Assignment:
After finding the line with "else if L_CANON" in the data below, set down exactly each line through the one with "Definition TTY_TABLE (nr", inclusive, and stop there.

::::::

(** The task that runs. *)
Record tcur := mkCur { u_tty : Z; u_pgrp : Z; u_session : Z; u_signal : Z; u_blocked : Z; u_timeout : Z; u_handler : Z -> Z }.
Record ttyst := mkTst { ttys : list tty_struct; fg_console : Z; NR_CONSOLES : Z; cr_flag : Z; cur : tcur; jiffies : Z; kills : list (Z * Z); notes : list string; ports : list (Z * Z) }.
Definition set_ttys v s := mkTst v (fg_console s) (NR_CONSOLES s) (cr_flag s) (cur s) (jiffies s) (kills s) (notes s) (ports s).
Definition set_fg v s := mkTst (ttys s) v (NR_CONSOLES s) (cr_flag s) (cur s) (jiffies s) (kills s) (notes s) (ports s).
Definition set_cr v s := mkTst (ttys s) (fg_console s) (NR_CONSOLES s) v (cur s) (jiffies s) (kills s) (notes s) (ports s).
Definition set_kills v s := mkTst (ttys s) (fg_console s) (NR_CONSOLES s) (cr_flag s) (cur s) (jiffies s) v (notes s) (ports s).
Definition set_timeout v s := let u := cur s in mkTst (ttys s) (fg_console s) (NR_CONSOLES s) (cr_flag s) (mkCur (u_tty u) (u_pgrp u) (u_session u) (u_signal u) (u_blocked u) v (u_handler u)) (jiffies s) (kills s) (notes s) (ports s).
Definition note m s := mkTst (ttys s) (fg_console s) (NR_CONSOLES s) (cr_flag s) (cur s) (jiffies s) (kills s) (notes s ++ [m]) (ports s).
Definition set_ports v s := mkTst (ttys s) (fg_console s) (NR_CONSOLES s) (cr_flag s) (cur s) (jiffies s) (kills s) (notes s) v.
Definition get_tty (i : nat) : M ttyst tty_struct := l ← gets ttys; idx l i.
Definition upd_tty (i : nat) (f : tty_struct -> tty_struct) : M ttyst unit := t ← get_tty i; modify (fun s => set_ttys (<[i := f t]> (ttys s)) s).
Definition PUTCH (c : Z) (n : qname) (i : nat) : M ttyst unit := upd_tty i (fun t => qset n (qput c (qof n t)) t).
Definition GETCH (n : qname) (i : nat) : M ttyst Z :=
  t ← get_tty i; c ← idx (q_buf (qof n t)) (Z.to_nat (q_tail (qof n t))); upd_tty i (fun t => qset n (qdrop (qof n t)) t) ;; mret c.
Definition LAST (n : qname) (i : nat) : M ttyst Z :=
  t ← get_tty i; idx (q_buf (qof n t)) (Z.to_nat (Z.land (TTY_BUF_SIZE - 1) (u32 (q_head (qof n t) - 1)))).
Definition kill_pg (pg sig : Z) : M ttyst unit := modify (fun s => set_kills (kills s ++ [(pg, sig)]) s).
Definition pending (s : ttyst) : bool := negb (Z.land (u_signal (cur s)) (Z.lnot (u_blocked (cur s))) =? 0).

Definition flag (w f : Z) : bool := negb (Z.land w f =? 0).
Definition L_CANON t := flag (c_lflag t) 2.
Definition L_ISIG t := flag (c_lflag t) 1.
Definition L_ECHO t := flag (c_lflag t) 8.
Definition L_ECHOCTL t := flag (c_lflag t) 512.
Definition L_TOSTOP t := flag (c_lflag t) 256.
Definition I_UCLC t := flag (c_iflag t) 512.
Definition I_NLCR t := flag (c_iflag t) 64.
Definition I_CRNL t := flag (c_iflag t) 256.
Definition I_NOCR t := flag (c_iflag t) 128.
Definition I_IXON t := flag (c_iflag t) 1024.
Definition O_POST t := flag (c_oflag t) 1.
Definition O_NLCR t := flag (c_oflag t) 4.
Definition O_CRNL t := flag (c_oflag t) 8.
Definition O_NLRET t := flag (c_oflag t) 32.
Definition O_LCUC t := flag (c_oflag t) 2.
Definition C_HUP t := Z.land (c_cflag t) 15 =? 0.
Definition VINTR : nat := 0.
Definition VQUIT : nat := 1.
Definition VERASE : nat := 2.
Definition VKILL : nat := 3.
Definition VEOF : nat := 4.
Definition VTIME : nat := 5.
Definition VMIN : nat := 6.
Definition VSTART : nat := 8.
Definition VSTOP : nat := 9.
Definition VSUSP : nat := 10.
Definition cc (t : tty_struct) (n : nat) : Z := default 0 (c_cc t !! n).
(** Is [c] the control character [n], and is that in use? *)
Definition is_cc (t : tty_struct) (n : nat) (c : Z) : bool := negb (cc t n =? 0) && (c =? cc t n).
(** [_ctype] has entries from -1 on. *)
Definition tolower (c : Z) : M ttyst Z := if c <? -1 then fault else mret (if (65 <=? c) && (c <=? 90) then c + 32 else c).
Definition toupper (c : Z) : M ttyst Z := if c <? -1 then fault else mret (if (97 <=? c) && (c <=? 122) then c - 32 else c).

Class TtyOps := { drv_write : nat -> M ttyst unit; is_orphaned_pgrp : Z -> bool; session_of_pgrp : Z -> Z }.

Section Tty.
Context `{TtyOps}.

(** ** Input *)

(** The last character is taken back from the queue of lines. *)
Definition rub (i : nat) (c : Z) : M ttyst unit :=
  t ← get_tty i;
  (if L_ECHO t then (if c <? 32 then PUTCH 127 Qwrite i else skip) ;; PUTCH 127 Qwrite i ;; drv_write i else skip) ;;
  upd_tty i (fun t => qset Qsec (qdec (secondary t)) t).
Definition kill_step (i : nat) (_ : unit) : M ttyst (unit + unit) :=
  t ← get_tty i;
  if EMPTY (secondary t) then mret (inr tt) else
  c ← LAST Qsec i;
  if (c =? 10) || is_cc t VEOF c then mret (inr tt) else
  rub i c ;; mret (inl tt).
Definition erase (i : nat) : M ttyst unit :=
  t ← get_tty i;
  if EMPTY (secondary t) then skip else
  c ← LAST Qsec i;
  if (c =? 10) || is_cc t VEOF c then skip else rub i c.
Definition echo (i : nat) (c : Z) : M ttyst unit :=
  t ← get_tty i;
  if L_ECHO t then
    (if c =? 10 then PUTCH 10 Qwrite i ;; PUTCH 13 Qwrite i
     else if c <? 32 then (if L_ECHOCTL t then PUTCH 94 Qwrite i ;; PUTCH (c + 64) Qwrite i else skip)
     else PUTCH c Qwrite i) ;;
    drv_write i
  else skip.
Definition accept (i : nat) (c : Z) : M ttyst unit :=
  t ← get_tty i;
  (if (c =? 10) || is_cc t VEOF c then upd_tty i (fun t => qset Qsec (qcount 1 (secondary t)) t) else skip) ;;
  echo i c ;;
  PUTCH c Qsec i.
Definition stop (i : nat) (v : Z) : M ttyst unit := upd_tty i (set_stopped v) ;; drv_write i.
(** What a character does once the input flags have been applied. *)
Definition cook_char (i : nat) (c : Z) : M ttyst unit :=
  t ← get_tty i;
  if L_CANON t && is_cc t VKILL c then loop (Z.to_nat TTY_BUF_SIZE) (kill_step i) tt
  else if L_CANON t && is_cc t VERASE c then erase i
  else if I_IXON t && is_cc t VSTOP c then stop i 1
  else if I_IXON t && is_cc t VSTART c then stop i 0
  else if L_ISIG t && is_cc t VINTR c then kill_pg (t_pgrp t) SIGINT
  else if L_ISIG t && is_cc t VQUIT c then kill_pg (t_pgrp t) SIGQUIT
  else if L_ISIG t && is_cc t VSUSP c then (if is_orphaned_pgrp (t_pgrp t) then skip else kill_pg (t_pgrp t) SIGTSTP)
  else accept i c.
Definition cook_step (i : nat) (_ : unit) : M ttyst (unit + unit) :=
  t ← get_tty i;
  if EMPTY (read_q t) then mret (inr tt) else
  if FULL (secondary t) then mret (inr tt) else
  c ← GETCH Qread i;
  if (c =? 13) && negb (I_CRNL t) && I_NOCR t then mret (inl tt) else
  let c := if c =? 13 then (if I_CRNL t then 10 else c) else if (c =? 10) && I_NLCR t then 13 else c in
  c ← (if I_UCLC t then tolower c else mret c);
  cook_char i c ;;
  mret (inl tt).
Definition copy_to_cooked (i : nat) : M ttyst unit :=
  t ← get_tty i;
  if negb (has_queues t) then modify (note "copy_to_cooked: missing queues") else
  loop (Z.to_nat TTY_BUF_SIZE) (cook_step i) tt.

Definition TTY_TABLE (nr : Z) : M ttyst nat :=
  f ← gets fg_console; mret (Z.to_nat (if negb (nr =? 0) then (if nr <? 64 then nr - 1 else nr) else f)).
Definition do_tty_interrupt (tty : Z) : M ttyst unit := i ← TTY_TABLE tty; copy_to_cooked i.
Definition change_console (new_console : Z) : M ttyst unit :=
  f ← gets fg_console; n ← gets NR_CONSOLES;
  if (new_console =? f) || (n <=? new_console) then skip else modify (set_fg new_console).

(** ** Reading *)

Definition tty_signal (sig : Z) : M ttyst Z :=
  u ← gets cur;
  if is_orphaned_pgrp (u_pgrp u) then mret (- EIO) else
  kill_pg (u_pgrp u) sig ;;
  if negb (Z.land (u_blocked u) (Z.shiftl 1 (sig - 1)) =? 0) || (u_handler u (sig - 1) =? 1) then mret (- EIO) else
  if negb (u_handler u (sig - 1) =? 0) then mret (- EINTR) else mret (- ERESTARTSYS).

(** A call under way: what is still wanted, and what the caller has. *)
Record rdcall := mkRd { r_nr : Z; r_out : list Z; r_min : Z; r_time : Z }.
Inductive rdres := RSleep (r : rdcall) | RNext (r : rdcall) | RDone (v : Z) (out : list Z).
Definition chars_step (i : nat) (a : Z * list Z) : M ttyst ((Z * list Z) + (Z * list Z)) :=
  t ← get_tty i;
  c ← GETCH Qsec i;
  (if is_cc t VEOF c || (c =? 10) then upd_tty i (fun t => qset Qsec (qcount (-1) (secondary t)) t) else skip) ;;
  if is_cc t VEOF c && L_CANON t then mret (inr a) else
  let a := (fst a - 1, snd a ++ [c]) in
  if fst a =? 0 then mret (inr a) else
  if (c =? 10) && L_CANON t then mret (inr a) else
  t ← get_tty i;
  if (0 <? fst a) && negb (EMPTY (secondary t)) then mret (inl a) else mret (inr a).
Definition read_done (r : rdcall) : M ttyst rdres :=
  modify (set_timeout 0) ;;
  p ← gets pending;
  if p && (length (r_out r) =? 0)%nat then mret (RDone (- ERESTARTSYS) (r_out r)) else mret (RDone (Z.of_nat (length (r_out r))) (r_out r)).
(** Once around the loop of [tty_read]. *)
Definition read_at (channel : Z) (i : nat) (other : option nat) (r : rdcall) : M ttyst rdres :=
  if r_nr r <=? 0 then read_done r else
  (match other with Some o => drv_write o | None => skip end) ;;
  t ← get_tty i;
  if EMPTY (secondary t) || (L_CANON t && negb (FULL (read_q t)) && (q_data (secondary t) =? 0)) then
    u ← gets cur; p ← gets pending;
    if (u_timeout u =? 0) || p then read_done r else
    hup ← (match other with Some o => if Z.land channel 192 =? 192 then t ← get_tty o; mret (C_HUP t) else mret false | None => mret false end);
    if hup : bool then read_done r else mret (RSleep r)
  else
    a ← loop (Z.to_nat TTY_BUF_SIZE) (chars_step i) (r_nr r, r_out r);
    let r := mkRd (fst a) (snd a) (r_min r) (r_time r) in
    (if negb (r_time r =? 0) then j ← gets jiffies; modify (set_timeout (u32 (r_time r + j))) else skip) ;;
    if L_CANON t || (r_min r <=? Z.of_nat (length (r_out r))) then read_done r else mret (RNext r).
Definition tty_read (channel nr : Z) : M ttyst rdres :=
  if 255 <? channel then mret (RDone (- EIO) []) else
  i ← TTY_TABLE channel;
  t ← get_tty i;
  if negb (has_queues t) then mret (RDone (- EIO) []) else
  u ← gets cur;
  if (u_tty u =? channel) && negb (t_pgrp t =? u_pgrp u) then v ← tty_signal SIGTTIN; mret (RDone v []) else
  let other := if Z.land channel 128 =? 0 then None else Some (Z.to_nat (Z.lxor channel 64)) in
  let time := 10 * cc t VTIME in
  let minimum := cc t VMIN in
  r ← (if L_CANON t then modify (set_timeout 4294967295) ;; mret (nr, 0)
       else if negb (minimum =? 0) then modify (set_timeout 4294967295) ;; mret (minimum, time)
       else (if negb (time =? 0) then j ← gets jiffies; modify (set_timeout (u32 (time + j))) else skip) ;; mret (nr, 0));
  read_at channel i other (mkRd nr [] (if nr <? fst r then nr else fst r) (snd r)).

(** ** Writing *)

Definition post_step (i : nat) (l : list Z) : M ttyst (list Z + list Z) :=
  t ← get_tty i;
  match l with
  | [] => mret (inr [])
  | c :: l' =>
      if FULL (write_q t) then mret (inr l) else
      f ← gets cr_flag;
      let c := if O_POST t then (if (c =? 13) && O_CRNL t then 10 else if (c =? 10) && O_NLRET t then 13 else c) else c in
      if O_POST t && (c =? 10) && (f =? 0) && O_NLCR t then modify (set_cr 1) ;; PUTCH 13 Qwrite i ;; mret (inl l) else
      c ← (if O_POST t && O_LCUC t then toupper c else mret c);
      modify (set_cr 0) ;; PUTCH c Qwrite i ;; mret (inl l')
  end.
Inductive wrres := WSleep (l : list Z) | WSched (l : list Z) | WDone (left : list Z).
(** Once around the loop of [tty_write] with the characters left; [slept]
    when it comes from the sleep in [sleep_if_full]. *)
Definition write_at (i : nat) (slept : bool) (l : list Z) : M ttyst wrres :=
  if (length l =? 0)%nat then mret (WDone l) else
  t ← get_tty i;
  p ← gets pending;
  if negb p && (if slept then LEFT (write_q t) <? 128 else FULL (write_q t)) then mret (WSleep l) else
  if p : bool then mret (WDone l) else
  l ← loop (Z.to_nat TTY_BUF_SIZE) (post_step i) l;
  drv_write i ;;
  if (length l =? 0)%nat then mret (WDone l) else mret (WSched l).
Definition tty_write (channel : Z) (l : list Z) : M ttyst (Z + wrres) :=
  if 255 <? channel then mret (inl (- EIO)) else
  i ← TTY_TABLE channel;
  t ← get_tty i;
  if negb (has_queues t) then mret (inl (- EIO)) else
  u ← gets cur;
  if L_TOSTOP t && (u_tty u =? channel) && negb (t_pgrp t =? u_pgrp u) then v ← tty_signal SIGTTOU; mret (inl v) else
  r ← write_at i false l; mret (inr r).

::::::

Result for this exercise:
  else if L_CANON t && is_cc t VERASE c then erase i
  else if I_IXON t && is_cc t VSTOP c then stop i 1
  else if I_IXON t && is_cc t VSTART c then stop i 0
  else if L_ISIG t && is_cc t VINTR c then kill_pg (t_pgrp t) SIGINT
  else if L_ISIG t && is_cc t VQUIT c then kill_pg (t_pgrp t) SIGQUIT
  else if L_ISIG t && is_cc t VSUSP c then (if is_orphaned_pgrp (t_pgrp t) then skip else kill_pg (t_pgrp t) SIGTSTP)
  else accept i c.
Definition cook_step (i : nat) (_ : unit) : M ttyst (unit + unit) :=
  t ← get_tty i;
  if EMPTY (read_q t) then mret (inr tt) else
  if FULL (secondary t) then mret (inr tt) else
  c ← GETCH Qread i;
  if (c =? 13) && negb (I_CRNL t) && I_NOCR t then mret (inl tt) else
  let c := if c =? 13 then (if I_CRNL t then 10 else c) else if (c =? 10) && I_NLCR t then 13 else c in
  c ← (if I_UCLC t then tolower c else mret c);
  cook_char i c ;;
  mret (inl tt).
Definition copy_to_cooked (i : nat) : M ttyst unit :=
  t ← get_tty i;
  if negb (has_queues t) then modify (note "copy_to_cooked: missing queues") else
  loop (Z.to_nat TTY_BUF_SIZE) (cook_step i) tt.

Definition TTY_TABLE (nr : Z) : M ttyst nat :=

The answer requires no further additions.